Hello, I have installed BTCPay Server on a linux machine and I’m trying to expose it to clearnet using a tunnel. On the linux machine if I do curl -I 127.0.0.1:80 I got the response and all is OK. Also accessing from the browser to the machine IP I can see the app running.

The problem is when using the tunnel (cloudflared docker). The response I get is:

ERR  error="Unable to reach the origin service. The service may be down or it may not be responding to traffic from cloudflared: dial tcp 127.0.0.1:80: connect: connection refused" cfRay=71fc98ef1e7b76fc-LHR ingressRule=0 originService=https://127.0.0.1:80

ERR Request failed error="Unable to reach the origin service. The service may be down or it may not be responding to traffic from cloudflared: dial tcp 127.0.0.1:80: connect: connection refused" connIndex=3 dest=https://testpay.mydomain.es/ type=http

Any ideas?

Try using 0.0.0.0:80 instead of 127.0.0.1:80
Also check if your server is blocking any IP from Cloudflare
Or change the IP to the real IP of your server? You cannot access the Internet using the address of iana private ip ranger

The docker container isn’t the local machine. Try the actual IP of the server.

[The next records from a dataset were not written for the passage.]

(* ===== verification/KeyCodec.v ===== *)
(** Structured keys as strings (src/meta/kvapi/src/kvapi: helper.rs,
    key_builder.rs, key_parser.rs, key_codec.rs, key.rs, dir_name.rs): escaping,
    the builder and the parser of slash-separated keys, and the codec that
    types of keys implement. *)

From stdpp Require Import base orders sorting strings gmap numbers list.
From S2P Require Import Prelude BTree RustStr.
Local Open Scope N_scope.

(** ** Errors *)

Inductive KeyError :=
| FromUtf8Error
| AsciiError (non_ascii : string)
| InvalidSegment (i : nat) (expect got : string)
| EmptySegment (i : nat)
| WrongNumberOfSegments (expect : nat) (got : string)
| AtleastSegments (expect actual : nat)
| InvalidId (s : string)
| UnknownPrefix (prefix : string).

(** [Result<A, KeyError>], or a panic. *)
Inductive KeyResult (A : Type) :=
| KOk (a : A)
| KErr (e : KeyError)
| KPanic.
Arguments KOk {_} _.
Arguments KErr {_} _.
Arguments KPanic {_}.

#[export] Instance KeyResult_ret : MRet KeyResult := @KOk.
#[export] Instance KeyResult_bind : MBind KeyResult := λ A B f o,
  match o with KOk a => f a | KErr e => KErr e | KPanic => KPanic end.

(** ** Escaping (helper.rs) *)

Definition percent : Ascii.ascii := byte 37.
Definition slash : Ascii.ascii := byte 47.

(** [hex]: of a number below 16. *)
Definition hex (num : N) : Ascii.ascii :=
  if num <=? 9 then byte (48 + num) else byte (97 + (num - 10)).

(** [unhex]: [None] is the [unreachable!] branch. *)
Definition unhex (a : Ascii.ascii) : option N :=
  let num := byte_of a in
  if (48 <=? num) && (num <=? 57) then Some (num - 48)
  else if (97 <=? num) && (num <=? 102) then Some (num - 97 + 10)
  else None.

(** The bytes that [escape] keeps. *)
Definition is_plain (a : Ascii.ascii) : bool :=
  let num := byte_of a in
  ((48 <=? num) && (num <=? 57)) || (num =? 95) || ((97 <=? num) && (num <=? 122)) ||
  ((65 <=? num) && (num <=? 90)).

Definition escape_byte (a : Ascii.ascii) (rest : string) : string :=
  String percent (String (hex (byte_of a / 16)) (String (hex (byte_of a `mod` 16)) rest)).

Fixpoint escape (key : string) : string :=
  match key with
  | EmptyString => EmptyString
  | String a key => if is_plain a then String a (escape key) else escape_byte a (escape key)
  end.

Fixpoint escape_specified (key : string) (chars : list Ascii.ascii) : string :=
  match key with
  | EmptyString => EmptyString
  | String a key =>
      if decide (a ∈ chars) then escape_byte a (escape_specified key chars)
      else String a (escape_specified key chars)
  end.

Definition opt_panic {A} (o : option A) : KeyResult A :=
  match o with Some a => KOk a | None => KPanic end.

(** The loop of [unescape]: a [%] that is not followed by two bytes is an index
    out of range. *)
Fixpoint unescape_go (key : string) : KeyResult string :=
  match key with
  | EmptyString => KOk EmptyString
  | String a rest =>
      if decide (a = percent) then
        match rest with
        | String h (String l rest) =>
            h ← opt_panic (unhex h);
            l ← opt_panic (unhex l);
            new_key ← unescape_go rest;
            KOk (String (byte (h * 16 + l)) new_key)
        | _ => KPanic
        end
      else new_key ← unescape_go rest; KOk (String a new_key)
  end.

Definition check_utf8 (b : string) : KeyResult string :=
  match from_utf8 b with Some s => KOk s | None => KErr FromUtf8Error end.

Definition unescape (key : string) : KeyResult string :=
  new_key ← unescape_go key; check_utf8 new_key.

(** The loop of [unescape_specified]: only the given bytes are unescaped, an
    incomplete escape is kept. *)
Fixpoint unescape_specified_go (key : string) (chars : list Ascii.ascii) : KeyResult string :=
  match key with
  | EmptyString => KOk EmptyString
  | String a rest =>
      if decide (a = percent) then
        match rest with
        | String h (String l rest) =>
            n1 ← opt_panic (unhex h);
            n2 ← opt_panic (unhex l);
            new_key ← unescape_specified_go rest chars;
            KOk (let num := byte (n1 * 16 + n2) in
                 if decide (num ∈ chars) then String num new_key
                 else String a (String h (String l new_key)))
        | _ => new_key ← unescape_specified_go rest chars; KOk (String percent new_key)
        end
      else new_key ← unescape_specified_go rest chars; KOk (String a new_key)
  end.

Definition unescape_specified (key : string) (chars : list Ascii.ascii) : KeyResult string :=
  new_key ← unescape_specified_go key chars; check_utf8 new_key.

Definition decode_id (s : string) : KeyResult N :=
  match parse_u64 s with Some id => KOk id | None => KErr (InvalidId s) end.

(** ** [KeyBuilder] *)

Record KeyBuilder := { buf : string }.

Definition key_builder_new : KeyBuilder := {| buf := EmptyString |}.
Definition push_raw (s : string) (b : KeyBuilder) : KeyBuilder :=
  {| buf := match buf b with
     | EmptyString => s
     | _ => buf b +:+ String slash s
     end |}.
Definition key_builder_prefixed (prefix : string) : KeyBuilder := push_raw prefix key_builder_new.
Definition push_str (s : string) (b : KeyBuilder) : KeyBuilder := push_raw (escape s) b.
Definition push_u64 (n : N) (b : KeyBuilder) : KeyBuilder := push_raw (dec_string n) b.
Definition builder_done (b : KeyBuilder) : KeyResult string := opt_panic (from_utf8 (buf b)).

(** ** [KeyParser] *)

Record KeyParser := {
  str_key : string;
  (** the index of the next item to return *)
  kp_i : nat;
  (** the index of the byte for the next return *)
  kp_index : nat;
  elements : list string;
}.

(** Code that reads from a parser; the parser is kept on every path. *)
Definition P (A : Type) : Type := KeyParser → KeyParser * KeyResult A.
#[export] Instance P_ret : MRet P := λ A a p, (p, KOk a).
#[export] Instance P_bind : MBind P := λ A B f c p,
  match c p with
  | (p', KOk a) => f a p'
  | (p', KErr e) => (p', KErr e)
  | (p', KPanic) => (p', KPanic)
  end.
Definition p_get : P KeyParser := λ p, (p, KOk p).
Definition p_lift {A} (o : KeyResult A) : P A := λ p, (p, o).

Definition key_parser_new (source : string) : KeyParser :=
  {| str_key := source; kp_i := 0; kp_index := 0; elements := split_on slash source |}.

Definition peek_literal (expect : string) : P unit := λ p,
  (p, match elements p with
      | [] => KErr (WrongNumberOfSegments (kp_i p) (str_key p))
      | next :: _ =>
          if decide (next = expect) then KOk tt else KErr (InvalidSegment (kp_i p) expect next)
      end).

Definition next_raw : P string := λ p,
  match elements p with
  | s :: rest =>
      ({| str_key := str_key p; kp_i := S (kp_i p);
          kp_index := kp_index p + (String.length s + 1); elements := rest |}, KOk s)
  | [] => (p, KErr (WrongNumberOfSegments (S (kp_i p)) (str_key p)))
  end.

(** [NonEmptyString::new]. *)
Definition non_empty_new (s : string) : option string :=
  match s with EmptyString => None | _ => Some s end.

Definition next_nonempty : P string :=
  elt ← next_raw;
  s ← p_lift (unescape elt);
  p ← p_get;
  p_lift (match non_empty_new s with Some x => KOk x | None => KErr (EmptySegment (kp_i p - 1)) end).

Definition next_str : P string := elt ← next_raw; p_lift (unescape elt).
Definition next_u64 : P N := elt ← next_raw; p_lift (decode_id elt).

Definition next_literal (expect : string) : P unit :=
  p ← p_get;
  elt ← next_raw;
  if decide (elt = expect) then mret tt else p_lift (KErr (InvalidSegment (kp_i p) expect elt)).

Definition key_parser_prefixed (source prefix : string) : KeyResult KeyParser :=
  let '(p, r) := next_literal prefix (key_parser_new source) in _ ← r; KOk p.

(** [&s[i..]]: a panic when [i] is past the end or inside a character. *)
Fixpoint str_from (i : nat) (s : string) : option string :=
  match i, s with
  | O, EmptyString => Some s
  | O, String a _ => if (128 <=? byte_of a) && (byte_of a <? 192) then None else Some s
  | S i, String _ s => str_from i s
  | S _, EmptyString => None
  end.

(** [tail_raw]: the parser is exhausted; the rest of the source from the next
    element on. *)
Definition tail_raw : P string := λ p,
  match next_raw p with
  | (p1, KOk _) =>
      let n := length (elements p1) in
      ({| str_key := str_key p1; kp_i := kp_i p1 + n;
          kp_index := foldl (λ k s, k + (String.length s + 1))%nat (kp_index p1) (elements p1);
          elements := [] |},
       opt_panic (str_from (kp_index p) (str_key p)))
  | (p1, KErr e) => (p1, KErr e)
  | (p1, KPanic) => (p1, KPanic)
  end.

Definition parser_done : P unit := λ p,
  match elements p with
  | [] => (p, KOk tt)
  | _ :: rest =>
      ({| str_key := str_key p; kp_i := kp_i p; kp_index := kp_index p; elements := rest |},
       KErr (WrongNumberOfSegments (kp_i p) (str_key p)))
  end.

(** ** [KeyCodec] and [Key] *)

Class KeyCodec (K : Type) := {
  encode_key : K → KeyBuilder → KeyBuilder;
  decode_key : P K;
}.

Class Key (K : Type) `{!KeyCodec K} := { KEY_PREFIX : string }.
Arguments KEY_PREFIX K {_ _}.

Definition to_string_key `{Key K} (k : K) : KeyResult string :=
  builder_done (encode_key k (key_builder_prefixed (KEY_PREFIX K))).

Definition from_str_key `{Key K} (s : string) : KeyResult K :=
  p ← key_parser_prefixed s (KEY_PREFIX K);
  let '(p, r) := (k ← decode_key; _ ← parser_done; mret k) p in r.

#[export] Instance string_codec : KeyCodec string :=
  {| encode_key := push_str; decode_key := next_str |}.
#[export] Instance u64_codec : KeyCodec N :=
  {| encode_key := push_u64; decode_key := next_u64 |}.
#[export] Instance unit_codec : KeyCodec unit :=
  {| encode_key _ b := b; decode_key := mret tt |}.

(** ** [DirName] *)

Record DirName (K : Type) := { dir_key : K; dir_level : N }.
Arguments dir_key {_} _.
Arguments dir_level {_} _.

Definition dir_name_new {K} (k : K) : DirName K := {| dir_key := k; dir_level := 1 |}.

Fixpoint join_with (c : Ascii.ascii) (segs : list string) : string :=
  match segs with
  | [] => EmptyString
  | [s] => s
  | s :: segs => s +:+ String c (join_with c segs)
  end.

(** [s.rsplitn(n, c).last()]: what is left of [s] when [n - 1] segments were
    split off from the right, or the first segment. *)
Definition rsplitn_last (n : N) (c : Ascii.ascii) (s : string) : option string :=
  if n =? 0 then None
  else let segs := split_on c s in
       Some (join_with c (take (N.to_nat (1 `max` (N.of_nat (length segs) - (n - 1)))) segs)).

Definition dir_to_string_key `{Key K} (d : DirName K) : KeyResult string :=
  k ← to_string_key (dir_key d);
  opt_panic (rsplitn_last (wrap64 (dir_level d + 1)) slash k).

Definition dir_name_with_slash `{Key K} (d : DirName K) : KeyResult string :=
  prefix ← dir_to_string_key d; KOk (prefix +:+ String slash EmptyString).

(** ** Ranges of keys with a prefix (prefix.rs) *)

(** Bytes below 128 only. *)
Fixpoint is_ascii (s : string) : bool :=
  match s with EmptyString => true | String a s => (byte_of a <? 128) && is_ascii s end.

(** The last character that is not 127 is replaced by the next one; what follows
    it is kept. *)
Fixpoint ascii_next_go (s : string) : option string :=
  match s with
  | EmptyString => None
  | String a s =>
      match ascii_next_go s with
      | Some t => Some (String a t)
      | None => if byte_of a =? 127 then None else Some (String (byte (byte_of a + 1)) s)
      end
  end.

Definition ascii_next (s : string) : KeyResult string :=
  if is_ascii s then
    KOk (match ascii_next_go s with Some t => t | None => s +:+ String (byte 127) EmptyString end)
  else KErr (AsciiError s).

Definition prefix_to_range (prefix : string) : KeyResult (string * string) :=
  e ← ascii_next prefix; KOk (prefix, e).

@ndbiaw have tested with 0.0.0.0:80 and the same happens…

@cscharff I have placed the local IP of the server 192.168.1.49:80 and it works, can you please explain me why? I think this will be related with the docker networking, maybe before, when I was using 127.0.0.1:80 this was calling the internal docker intense and not the machine where the instance was running.

Thank you.

192.168.. is the local IP of your network (LAN IP), 128.. is the local IP of your device
And it looks like you’ve found the solution

@ndbiaw yes it is solved, but I wanted to understand why and how it works, can you please explain or share some resources?

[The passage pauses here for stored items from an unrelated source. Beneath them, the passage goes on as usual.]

Lemma escape_specified_lacks s :
  lacks quote (escape_specified s USER_ESCAPE_CHARS) = true ∧
  lacks at_sign (escape_specified s USER_ESCAPE_CHARS) = true.
Proof.
  induction s as [|a s [IH1 IH2]]; [done|]. cbn [escape_specified]. case_decide as Ha.
  - destruct (hex_byte a) as (h & l & Eh & El & Hh & Hl & _). unfold escape_byte. rewrite Eh, El.
    rewrite !lacks_cons. split_and!; try done; try (by apply hex_not); by apply hex_not_at.
  - rewrite !lacks_cons. unfold USER_ESCAPE_CHARS in Ha.
    rewrite !not_elem_of_cons in Ha. naive_solver.
Qed.

Lemma unescape_specified_escape s :
  lacks percent s = true →
  unescape_specified_go (escape_specified s USER_ESCAPE_CHARS) USER_ESCAPE_CHARS = KOk s.
Proof.
  induction s as [|a s IH]; [done|]. rewrite lacks_cons. intros [Hp Hs]. cbn [escape_specified].
  case_decide as Ha.
  - destruct (hex_byte a) as (h & l & Eh & El & Hh & Hl & Ea). unfold escape_byte.
    cbn [unescape_specified_go]. rewrite decide_True, Eh, El, !hex_unhex, IH by done.
    cbn [opt_panic mbind KeyResult_bind]. by rewrite Ea, decide_True.
  - cbn [unescape_specified_go]. by rewrite decide_False, IH by done.
Qed.

Lemma split_once_lacks c s t : lacks c s = true → split_once c (s +:+ String c t) = Some (s, t).
Proof.
  induction s as [|a s IH]; intros Hs; cbn [split_once String.append].
  - change (split_once c (String c t) = Some (EmptyString, t)). cbn [split_once]. by rewrite decide_True.
  - apply lacks_cons in Hs as [Ha Hs]. rewrite str_app_cons. cbn [split_once].
    by rewrite decide_False, IH by done.
Qed.

Lemma trim_end_lacks c s : lacks c s = true → trim_end_matches c (s +:+ String c EmptyString) = s.
Proof.
  induction s as [|a s IH]; intros Hs.
  - change (trim_end_matches c (String c EmptyString) = EmptyString). cbn. by rewrite decide_True.
  - apply lacks_cons in Hs as [Ha Hs]. rewrite str_app_cons. cbn [trim_end_matches]. rewrite IH by done.
    destruct s; [by rewrite decide_False|done].
Qed.

Lemma trim_quoted s : lacks quote s = true → trim_matches quote (quoted s EmptyString) = s.
Proof.
  intros Hs. unfold trim_matches, quoted. cbn [trim_start_matches]. rewrite decide_True by done.
  destruct s as [|a s]; [done|]. pose proof Hs as [Ha _]%lacks_cons.
  rewrite str_app_cons. cbn [trim_start_matches]. rewrite decide_False by done.
  rewrite <-str_app_cons. by apply trim_end_lacks.
Qed.

Definition user_ok (u : UserIdentity) : Prop :=
  str_ok (username u) ∧ lacks percent (username u) = true ∧
  str_ok (hostname u) ∧ lacks percent (hostname u) = true.

Lemma user_parse_encode u : user_ok u → user_parse (user_encode u) = KOk u.
Proof.
  destruct u as [u h]. intros (Hu & Lu & Hh & Lh). cbn [username hostname] in *. unfold user_parse, user_encode.
  cbn [username hostname]. destruct (escape_specified_lacks u) as [Qu Au], (escape_specified_lacks h) as [Qh _].
  assert (split_once at_sign (quoted (escape_specified u USER_ESCAPE_CHARS)
      (String at_sign (quoted (escape_specified h USER_ESCAPE_CHARS) EmptyString))) =
    Some (quoted (escape_specified u USER_ESCAPE_CHARS) EmptyString,
          quoted (escape_specified h USER_ESCAPE_CHARS) EmptyString)) as ->.
  { unfold quoted. rewrite <-(split_once_lacks at_sign (String quote (escape_specified u USER_ESCAPE_CHARS
      +:+ String quote EmptyString))).
    - f_equal. rewrite str_app_cons, <-str_app_assoc. done.
    - apply lacks_cons. split; [done|]. clear -Au.
      induction (escape_specified u USER_ESCAPE_CHARS) as [|a s IH]; [done|].
      rewrite str_app_cons. apply lacks_cons in Au as [? ?]. apply lacks_cons. auto. }
  unfold unescape_specified, check_utf8. rewrite !trim_quoted, !unescape_specified_escape by done.
  cbn [mbind KeyResult_bind]. by rewrite !from_utf8_Some.
Qed.

(** Escaping ASCII bytes of a UTF-8 string gives a UTF-8 string. *)
Lemma escape_specified_app s t chars :
  escape_specified (s +:+ t) chars = escape_specified s chars +:+ escape_specified t chars.
Proof.
  induction s as [|a s IH]; [done|]. rewrite str_app_cons. cbn [escape_specified]. rewrite IH.
  case_decide; [|done]. unfold escape_byte. by rewrite !str_app_cons.
Qed.

Lemma utf8_bytes_high c a b l : utf8_bytes c = a :: b :: l → Forall (λ x, 128 ≤ x) (a :: b :: l).
Proof.
  unfold utf8_bytes. repeat case_match; intros [= <- <- <-]; repeat constructor;
    match goal with |- _ ≤ ?x + ?y => pose proof (N.le_0_l y); generalize dependent y; intros; lia end.
Qed.

Lemma escape_specified_high l chars :
  Forall (λ x, 128 ≤ x < 256) l → Forall (λ a, byte_of a < 128) chars →
  escape_specified (of_bytes l) chars = of_bytes l.
Proof.
  intros Hl Hc. induction Hl as [|x l Hx Hl IH]; [done|]. cbn [of_bytes escape_specified].
  rewrite decide_False, IH; [done|]. intros Hin. rewrite Forall_forall in Hc. specialize (Hc _ Hin).
  rewrite byte_of_byte in Hc by lia. lia.
Qed.

Lemma to_of_bytes l : Forall (λ x, x < 256) l → to_bytes (of_bytes l) = l.
Proof. induction 1 as [|x l Hx _ IH]; [done|]. cbn. by rewrite IH, byte_of_byte. Qed.

(** One character is a UTF-8 string. *)
Lemma one_char_utf8 bs c : Forall (λ x, x < 256) bs → decode_char bs = Some c → is_utf8 (of_bytes bs) = true.
Proof.
  intros Hbs Hd. unfold is_utf8, chars. apply bool_decide_eq_true_2. rewrite to_of_bytes by done.
  destruct bs as [|a bs]; [done|]. exists [c]. cbn [of_bytes String.length decode_chars].
  pose proof (decode_char_Some _ _ Hd) as [Hs Hb]. pose proof (utf8_bytes_width c a bs Hs Hb) as Hw.
  rewrite take_ge, drop_ge by (cbn; lia). rewrite Hd. by destruct (String.length (of_bytes bs)).
Qed.

Lemma escape_byte_utf8 a s : is_utf8 s = true → is_utf8 (escape_byte a s) = true.
Proof.
  intros Hs. destruct (hex_byte a) as (h & l & Eh & El & Hh & Hl & _). unfold escape_byte. rewrite Eh, El.
  repeat apply utf8_cons; try done; by apply plain_ascii, hex_plain.
Qed.
(* ===== verification/MetaApi.v ===== *)
(** The APIs over structured keys and values (src/meta/api/src): the protobuf
    API of kv_pb_api, the helpers of util.rs, reply.rs and txn_backoff.rs, and
    the access patterns of kv_pb_crud_api.rs, name_value_api.rs,
    name_id_value_api.rs and sequence_api_impl.rs.  Every operation is a client
    of the KV API. *)

From stdpp Require Import base strings gmap numbers list.
From S2P Require Import Prelude RustStr MetaTypes Txn SMV003 KeyCodec AppKeys KVApi ProtoConv.
Local Open Scope N_scope.

(** ** Encoding and decoding (kv_pb_api/codec.rs) *)

Section codec.
Context `{!FromToProto V}.

(** [AsIs] is [unreachable!]; an encoding error becomes [InvalidArgument]. *)
Definition encode_operation (value : Operation V) : Client (Operation bytes) :=
  match value with
  | Update t => match encode_pb t with
                | Some b => mret (Update b)
                | None => throw (EMeta InvalidArgument)
                end
  | Delete => mret Delete
  | AsIs => Done CPanic
  end.

Definition decode_seqv (seqv : SeqV bytes) : option (SeqV V) :=
  v ← decode_pb (data seqv); Some (mk_SeqV (seq seqv) (meta seqv) v).

(** [transpose] of an optional value; a decoding error becomes [InvalidReply]. *)
Definition decode_opt (o : option (SeqV bytes)) : Client (option (SeqV V)) :=
  match o with
  | None => mret None
  | Some seqv => match decode_seqv seqv with
                 | Some v => mret (Some v)
                 | None => throw (EMeta InvalidReply)
                 end
  end.

Definition decode_transition (c : Change bytes N) : Client (Change V N) :=
  prev ← decode_opt (ch_prev c);
  result ← decode_opt (ch_result c);
  mret {| ident := ident c; ch_prev := prev; ch_result := result |}.
End codec.

(** ** [UpsertPB] (kv_pb_api/upsert_pb.rs) *)

Record UpsertPB (K V : Type) := {
  upb_key : K; upb_seq : MatchSeq; upb_value : Operation V; upb_value_meta : option MetaSpec;
}.
Arguments upb_key {_ _} _.
Arguments upb_seq {_ _} _.
Arguments upb_value {_ _} _.
Arguments upb_value_meta {_ _} _.

Section upsert_pb.
Context {K V : Type}.
Implicit Type u : UpsertPB K V.

Definition upb_insert (k : K) (v : V) : UpsertPB K V :=
  {| upb_key := k; upb_seq := Exact 0; upb_value := Update v; upb_value_meta := None |}.
Definition upb_update (k : K) (v : V) : UpsertPB K V :=
  {| upb_key := k; upb_seq := GE 0; upb_value := Update v; upb_value_meta := None |}.
Definition upb_update_exact (k : K) (v : SeqV V) : UpsertPB K V :=
  {| upb_key := k; upb_seq := Exact (seq v); upb_value := Update (data v); upb_value_meta := None |}.
Definition upb_delete (k : K) : UpsertPB K V :=
  {| upb_key := k; upb_seq := GE 1; upb_value := Delete; upb_value_meta := None |}.
Definition upb_with_seq u (s : MatchSeq) : UpsertPB K V :=
  {| upb_key := upb_key u; upb_seq := s; upb_value := upb_value u; upb_value_meta := upb_value_meta u |}.
(** A duration is its milliseconds, before they are cut to 64 bits. *)
Definition upb_with_ttl u (ttl : N) : UpsertPB K V :=
  {| upb_key := upb_key u; upb_seq := upb_seq u; upb_value := upb_value u;
     upb_value_meta := Some {| spec_expire_at := None; spec_ttl := Some (interval_from_millis (wrap64 ttl)) |} |}.
End upsert_pb.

The tunnel created on the container can dial any IP of my local network like if was a machine inside my local LAN? The container works as an independent machine inside my server?

thank you!

The answer may not be correct and it should not be used as a reference.
It’s probably because your network isn’t actually running locally on your server. When you access 127.0…, it will not access your modem but will access it locally in your computer. 0.0.0.0 is similar to 127.0… but it includes the entire local IP on your machine (for example if you distribute 2 websites with 2 IP addresses 127.0.0.1 and 127.0.0.2 then 0.0.0.0 is reachable both websites if both have different port.

And maybe in this case it was calling 127.0… on your modem, which doesn’t really have any service so you can’t connect. When you use 198.0…, you can access because your modem knows that 198.0… is the local IP of the servers in the LAN.

So by using 127.0.0.1 I’m dialing the container and not the server?

So for others looking for this issue and solution using the docker version, you can use:

docker run --network="host" and your container will point to your docker host machine.

sudo docker run --network="host" cloudflare/cloudflared:2022.6.3 tunnel --no-autoupdate run --token <your-token>

This topic was automatically closed 3 days after the last reply. New replies are no longer allowed.